Греческие подданные Нерона обычно называли его Нерон-кесарь, то есть Нерон-цезарь. На иврите, где определенные гласные не отображаются при письме, его имя пишется как Нрон-кср, и эти буквы соответствуют числительным 50, 200, 6, 50, 100, 60, 200, что в сумме дает 666, число, приписанное апокалиптическому зверю, который, следовательно, не кто иной, как Нерон, – интерпретация, в отношении которой ученые достаточно единодушны. Об этом звере написано, что «одна из голов его как бы смертельно была ранена, но эта смертельная рана исцелилась», что этот зверь «был, и нет его, и явится». Автор книги добавляет: «И пусть тот, у кого есть разум, сосчитает число зверя, ибо это число человека, и число это шестьсот шестьдесят шесть». Возможно, имея в виду волосы Нерона, он заявляет, что зверь был красным. То, что у него было семь голов, соответствует семи знаменитым римским холмам, а десять рогов – общему числу провинций империи. Затем он пишет: «Семь царей, из которых пять пали, один есть, а другой еще не пришел… И зверь, который был и которого нет, есть восьмой, и из числа семи». «Пять пали» – очевидно, это первые пять римских императоров: Август, Тиберий, Калигула, Клавдий и Нерон; «один есть» – это Гальба; «другой еще не пришел» – имеется в виду Оттон, которого в то время, когда писалась эта книга, уже называли преемником Гальбы; а восьмой – снова Нерон, который вернется и который «из числа семи».
Автор Апокалипсиса упоминает также, вероятно, парфян, в чью страну Нерон думал бежать, поскольку он пишет об ангеле, который «вылил чашу свою в великую реку Евфрат, и высохла в ней вода, чтобы готов был путь царям Востока». Теперь можно вспомнить, что Нерон подружился с Тиридатом, парфянским царем Армении, и что парфянский царский дом относился к Нерону с большим уважением, и, когда до них дошли вести о свержении Нерона и его предполагаемой смерти, они послали в Рим гонцов и, как пишет Светоний, «искренне просили воздать должные почести памяти Нерона». Позднее, услышав рассказы, что он жив, они уже готовы были взяться за оружие, чтобы ему помочь.
Однако на тот момент в Риме с почестями в отношении Нерона все было в порядке, и, пока не пришло известие о его повторной смерти, люди с тоской ждали вести о его возвращении. «Иногда, – пишет Светоний, – они выставляли на помост на Форуме его изображение, облачив его в официальные одежды, в других случаях распространяли прокламации от его имени, как будто он по-прежнему жив и скоро вернется в Рим и отомстит всем своим врагам». Сознавая народное обожание, которым теперь пользовался Нерон, Оттон делал все, что мог, чтобы быть похожим на него. Но в апреле 69 года, процарствовав три месяца, он столкнулся с еще одним подражателем Нерону – Вителлием – и весьма благородно покончил с собой, чтобы избежать большого кровопролития, а Вителлий стал императором.

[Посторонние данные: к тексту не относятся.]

(* ===== verification/FaucetDurable.v ===== *)
(** * Faucet: the stable cell of the state and the admission of pokes

    The persistence functions of [canisters/faucet/src/state.rs], which the disburser's
    [state.rs] shares outside its tests but for the batches: the state is shown from the
    heap and stored in a cell, at once or when a batch closes.  Also the guard of [poke] in
    [canisters/faucet/src/lib.rs].  [None] stands for a panic. *)

From S2P Require Import Prelude BTree Async Ic Accounts Clients DisburserState FaucetState HistorianState.

Section cell.
Context {X : Type}.

(** ** The functions *)

Record Durable := MkDurable { shown : option X; cell : option X; depth : Z; dirty : bool }.

Definition persist_snapshot (x : X) (d : Durable) : Durable := d <| cell := Some x |>.
Definition set_state (x : X) (d : Durable) : Durable := persist_snapshot x d <| dirty := false |> <| shown := Some x |>.
Definition persist_dirty_state (d : Durable) : option Durable :=
  if negb (dirty d) then Some d else x ← shown d; Some (persist_snapshot x d <| dirty := false |>).
Definition begin_persistence_batch (d : Durable) : Durable := d <| depth ::= begin_depth |>.
Definition drop_persistence_batch (d : Durable) : option Durable :=
  match finish_depth (depth d) (dirty d) with
  | Some (next_depth, should_flush) =>
      let d := d <| depth := next_depth |> in
      if should_flush then persist_dirty_state d else Some d
  | None => None
  end.
Definition with_state_mut {R} (f : X -> R * X) (d : Durable) : option (R * Durable) :=
  x ← shown d;
  let immediate_persist := negb (is_active (depth d)) in
  let '(out, x) := f x in
  let d := d <| shown := Some x |> in
  Some (out, if immediate_persist then persist_snapshot x d else d <| dirty := true |>).
Definition restore_state_from_stable (d : Durable) : option X := cell d.
(** An upgrade: the cell is kept, the rest is new. *)
Definition restarted (d : Durable) : Durable := MkDurable None (cell d) 0 false.

(** ** Messages

    A message is a sequence of these calls whose batches are closed in the end; when one
    panics, the message leaves no trace. *)

Inductive op := Update (f : X -> X) | Begin | Close | Flush | Replace (x : X).
Definition run_op (o : op) (d : Durable) : option Durable :=
  match o with
  | Update f => snd <$> with_state_mut (fun x => (tt, f x)) d
  | Begin => Some (begin_persistence_batch d)
  | Close => drop_persistence_batch d
  | Flush => persist_dirty_state d
  | Replace x => Some (set_state x d)
  end.
Fixpoint run_ops (ops : list op) (d : Durable) : option Durable :=
  match ops with
  | [] => Some d
  | o :: ops => d ← run_op o d; run_ops ops d
  end.
(** The batches are nested, to a depth that the counter holds. *)
Fixpoint closes (open : Z) (ops : list op) : bool :=
  match ops with
  | [] => open =? 0
  | Begin :: ops => (open <? 4294967295) && closes (open + 1) ops
  | Close :: ops => (0 <? open) && closes (open - 1) ops
  | _ :: ops => closes open ops
  end.
Definition outcome (ops : list op) (x : X) : X :=
  fold_left (fun x o => match o with Update f => f x | Replace y => y | _ => x end) ops x.

Inductive life_step : Durable -> Durable -> Prop :=
| Message ops d : closes 0 ops = true -> life_step d (default d (run_ops ops d))
| Upgrade (migrate : X -> option X) d : life_step d
    (default d (x ← restore_state_from_stable (restarted d); x ← migrate x; Some (set_state x (restarted d)))).

(** ** The invariant *)

Record in_step (d : Durable) (x : X) : Prop := {
  step_shown : shown d = Some x;
  step_stored : dirty d = false -> cell d = Some x;
  step_open : dirty d = true -> 0 < depth d;
}.
Lemma run_op_ok o d x n : in_step d x -> depth d = n -> 0 <= n ->
  match o with Begin => n < 4294967295 | Close => 0 < n | _ => True end ->
  exists d', run_op o d = Some d' /\ in_step d' (match o with Update f => f x | Replace y => y | _ => x end) /\
    depth d' = match o with Begin => n + 1 | Close => n - 1 | _ => n end.
Proof.
  intros [Hs Hc Ho] Hn Hpos Hfit. subst n. destruct d as [sh c n dt]. cbn in *. subst sh.
  destruct o as [f| | | |y]; cbn in *.
  - unfold with_state_mut, is_active. cbn. destruct (Z.ltb_spec 0 n) as [H0|H0]; cbn; eexists; (split; [reflexivity|]); (split; [|done]); split; cbn; auto; done.
  - eexists. split; [reflexivity|]. cbn. split; [split; cbn; auto; unfold begin_depth; intros E; specialize (Ho E); lia|unfold begin_depth; lia].
  - unfold drop_persistence_batch, finish_depth. cbn. destruct (Z.ltb_spec 0 n); [|lia].
    destruct (Z.eqb_spec (n - 1) 0) as [E0|E0], dt; cbn; eexists; (split; [reflexivity|]); (split; [|done]); split; cbn; auto; try done. intros _. unfold const. lia.
  - unfold persist_dirty_state. destruct dt; cbn; eexists; (split; [reflexivity|]); (split; [|done]); split; cbn; auto; done.
  - eexists. split; [reflexivity|]. split; [|done]. by split.
Qed.

Lemma run_ops_ok ops : forall d x n, in_step d x -> depth d = n -> 0 <= n -> closes n ops = true ->
  exists d', run_ops ops d = Some d' /\ in_step d' (outcome ops x) /\ depth d' = 0.
Proof.
  induction ops as [|o ops IH]; intros d x n Hd Hn Hpos Hc; cbn in *.
  { exists d. split; [done|]. split; [done|]. zify_bool. lia. }
  assert (Ho : match o with Begin => n < 4294967295 | Close => 0 < n | _ => True end /\
    closes (match o with Begin => n + 1 | Close => n - 1 | _ => n end) ops = true).
  { destruct o; cbn in Hc; try done; apply andb_true_iff in Hc as [H1 H2]; split; try done; zify_bool; lia. }
  destruct Ho as [Hfit Hrest]. destruct (run_op_ok o d x n Hd Hn Hpos Hfit) as (d1 & -> & Hd1 & En). cbn.
  apply (IH d1 _ _ Hd1 En); [|done]. destruct o; lia.
Qed.

(** Between two messages: what is shown is stored, and no batch is open. *)
Definition settled (d : Durable) (x : X) : Prop := shown d = Some x /\ cell d = Some x /\ depth d = 0 /\ dirty d = false.
Lemma settled_in_step d x : settled d x <-> in_step d x /\ depth d = 0.
Proof.
  split.
  - intros (Hs & Hc & Hn & Hd). split; [|done]. split; [done|done|]. by rewrite Hd.
  - intros [[Hs Hc Ho] Hn]. destruct (dirty d) eqn:Ed; [specialize (Ho eq_refl); lia|]. split; [done|]. split; [auto|done].
Qed.
Lemma message_settled ops d x : settled d x -> closes 0 ops = true -> exists d', run_ops ops d = Some d' /\ settled d' (outcome ops x).
Proof.
  intros [Hd Hn]%settled_in_step Hc. destruct (run_ops_ok ops d x 0 Hd Hn ltac:(lia) Hc) as (d' & E & Hd' & Hn').
  exists d'. split; [done|]. by apply settled_in_step.
Qed.
Lemma step_settled d d' x : settled d x -> life_step d d' -> exists x', settled d' x'.
Proof.
  intros Hd Hstep. destruct Hstep as [ops d0 Hc|migrate d0].
  - destruct (message_settled ops d0 x Hd Hc) as (d1 & -> & Hd1). by exists (outcome ops x).
  - destruct Hd as (Hs & Hc & Hn & Hf). unfold restore_state_from_stable, restarted. cbn. rewrite Hc. cbn.
    destruct (migrate x) as [y|]; cbn; [|by exists x]. exists y. by repeat split.
Qed.

End cell.

(** ** The faucet *)

Section faucet.
Context `{P : PrincipalSpec}.
#[local] Existing Instance Principal_eq_dec.

Definition EVENT_HORIZON_POKE_MIN_AMOUNT_E8S : Z := 100000000.
Definition has_relevant_event_horizon_match (matches : list EventHorizonPokeMatch) (self : Principal) : bool :=
  existsb (fun item => bool_decide (subject item = self) && match target item with Subaccount 0 => true | _ => false end
    && (EVENT_HORIZON_POKE_MIN_AMOUNT_E8S <=? max_amount item)) matches.
(** What [poke] does: an error of the guard, or whether the worker is called. *)
Definition poke_admitted (caller self : Principal) (matches : list EventHorizonPokeMatch) : result bool string :=
  match guard_event_horizon_caller caller with
  | Ok _ => Ok (has_relevant_event_horizon_match matches self)
  | Err e => Err e
  end.
End faucet.

(** Whatever messages and upgrades the faucet goes through, no message panics in the
    persistence, and between two messages the cell holds exactly the state that the
    canister shows, the one that the updates of the messages made; so an upgrade resumes
    from it, and is refused exactly as it would be for that state. *)
Theorem faucet_state_survives `{P : PrincipalSpec} `{A : !AccountSpec} (x0 : FaucetState.State) (d : Durable)
    (Hreach : rtc life_step (set_state x0 (MkDurable None None 0 false)) d) :
  exists x, shown d = Some x /\
  (forall ops, closes 0 ops = true -> exists d', run_ops ops d = Some d' /\ shown d' = Some (outcome ops x) /\ cell d' = Some (outcome ops x)) /\
  (forall self_id dispatch now_nanos args,
     FaucetState.post_upgrade self_id (restore_state_from_stable (restarted d)) dispatch now_nanos args
     = FaucetState.post_upgrade self_id (Some x) dispatch now_nanos args).
Proof.
  assert (Hset : exists x, settled d x).
  { assert (Hkeep : forall d1 d2, rtc life_step d1 d2 -> (exists x, settled d1 x) -> exists x : FaucetState.State, settled d2 x).
    { induction 1 as [|d1 d2 d3 Hs _ IH]; [done|]. intros [x Hx]. apply IH. by eapply step_settled. }
    apply (Hkeep _ _ Hreach). exists x0. by repeat split. }
  destruct Hset as [x Hx]. exists x. split; [apply Hx|]. split.
  - intros ops Hc. destruct (message_settled ops d x Hx Hc) as (d' & E & H1 & H2 & _). by exists d'.
  - intros self_id dispatch now_nanos args. unfold restore_state_from_stable, restarted. cbn. by destruct Hx as (_ & -> & _).
Qed.

Module ConcreteDurableFaucet.
Import Concrete ConcreteFaucet.
Definition installed : Durable := set_state ConcreteFaucet.state (MkDurable None None 0 false).
(** Two nested batches: nothing is stored until the outer one closes. *)
Definition batch : list (op (X:=FaucetState.State (P:=concrete_principal))) :=
  [Begin; Begin; Update (fun s => s <| last_main_run_ts := 7 |>); Close; Update (fun s => s <| main_lock_state_ts := Some 9 |>)].
Example stored_at_the_end :
  (cell <$> run_ops batch installed) = Some (Some ConcreteFaucet.state) /\
  (cell <$> run_ops (batch ++ [Close]) installed) = Some (Some (ConcreteFaucet.state <| last_main_run_ts := 7 |> <| main_lock_state_ts := Some 9 |>)) /\
  closes 0 (batch ++ [Close]) = true.
Proof. split; [|split]; reflexivity. Qed.
Example too_many_closes : run_ops [Begin; Close; Close] installed = None.
Proof. reflexivity. Qed.
Example strangers_do_not_wake : poke_admitted (P:=concrete_principal) 7 9 [] = Err "caller is not Event Horizon"%string.
Proof. reflexivity. Qed.
End ConcreteDurableFaucet.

«Вителлий, – пишет Дион Кассий, – восторгался именем и жизнью Нерона и хвалил все, что он делал». Он во всем подражал ему и очень порадовал публику, когда принес жертвы духу Нерона на Марсовом поле и заставил участвовать в этом всех жрецов и людей. «На каком-то большом пиру он крикнул музыкантам, развлекавшим компанию: „Спойте одну из песен Мастера!“, а когда начали ее исполнять, он в присутствии всего собрания не смог удержаться и начал аплодировать и махать руками».
Это свидетельство ясно показывает, что Нерона не просто любили, его любили как певца. Также трогательно читать, что в то время и еще долгие годы после этого гробница, где, как считалось, лежит пепел Нерона, была усыпана весенними и летними цветами.
Вителлий был свергнут и убит в конце 69 года, и после него трон занял Веспасиан, который поддерживал идеи традиционалистов и старался покончить с культом Нерона. Следующим императором был Тит, на смену которому в 81 году пришел Домициан, возродивший поклонение Нерону. В 88 году некий Терентий Максим, человек среднего возраста, приехавший из Малой Азии, объявил себя Нероном, которого он напоминал чертами и голосом. Он собрал достаточно большое число сторонников и пошел в Парфию, где ему оказали теплый прием. И хотя с момента свержения Нерона прошло двадцать лет, парфяне по-прежнему так чтили его память, что всерьез задумались над тем, как восстановить на троне этого человека, в притязания которого они так верили, что даже готовы были идти за него на войну. Однако со временем обман раскрылся, и они передали самозванца в руки римлян, которые, по-видимому, предали его смерти.